### THE PROBLEM
In the entries that follow, find the line containing "Some v => v", then output exactly every line from the first through that one.

### THE INPUT
━━━

(** What [getPropDefaults] gives without looking through a binding: the
    explicit default, else the computed one, else [undefined]. *)
Definition localDefault (propDesc : propDesc) : value :=
  match pd_defaultValue propDesc with
  | Some v => v
  | None => default VUndefined (autoDefault (pd_type propDesc))
  end.


(** The schema object once [new Model(modelDesc)] has run on it.  The
    constructor of the ES module assigns to the object it is given:
    [modelDesc.state] is in the end the composed state factory,
    [modelDesc.actions] and [modelDesc.mutations] the composed tables; the
    other fields are not written.  The object that the composed factory
    returns is a value whose fields are the slices. *)
Definition schemaAfter (modelDesc : modelDesc value) :=
  {| modelName := modelName modelDesc;
     properties := properties modelDesc;
     rules := rules modelDesc;
     binding := binding modelDesc;
     mixins := mixins modelDesc;
     state := Some (result <- m_state (construct modelDesc) ;; ret (VRecord result));
     actions := Some (m_actions (construct modelDesc));
     mutations := Some (m_mutations (construct modelDesc));
     service := service modelDesc |}.

(** A model bound to itself: its property [x] is mapped to its own [x]. *)
Definition selfBoundDesc : modelDesc value :=
  {| modelName := "loop";
     properties := {[ "x" := PropDesc TNumber None None ]};
     rules := Some {[ "x" := {[ "min" := VNum 0 ]} ]};
     binding := Some (Binding "loop" {[ "x" := "x" ]});
     mixins := None;
     state := None;
     actions := None;
     mutations := None;
     service := VUndefined |}.

Definition selfBound : Model := construct selfBoundDesc.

━━━

### ANSWER AREA
(** What [getPropDefaults] gives without looking through a binding: the
    explicit default, else the computed one, else [undefined]. *)
Definition localDefault (propDesc : propDesc) : value :=
  match pd_defaultValue propDesc with
  | Some v => v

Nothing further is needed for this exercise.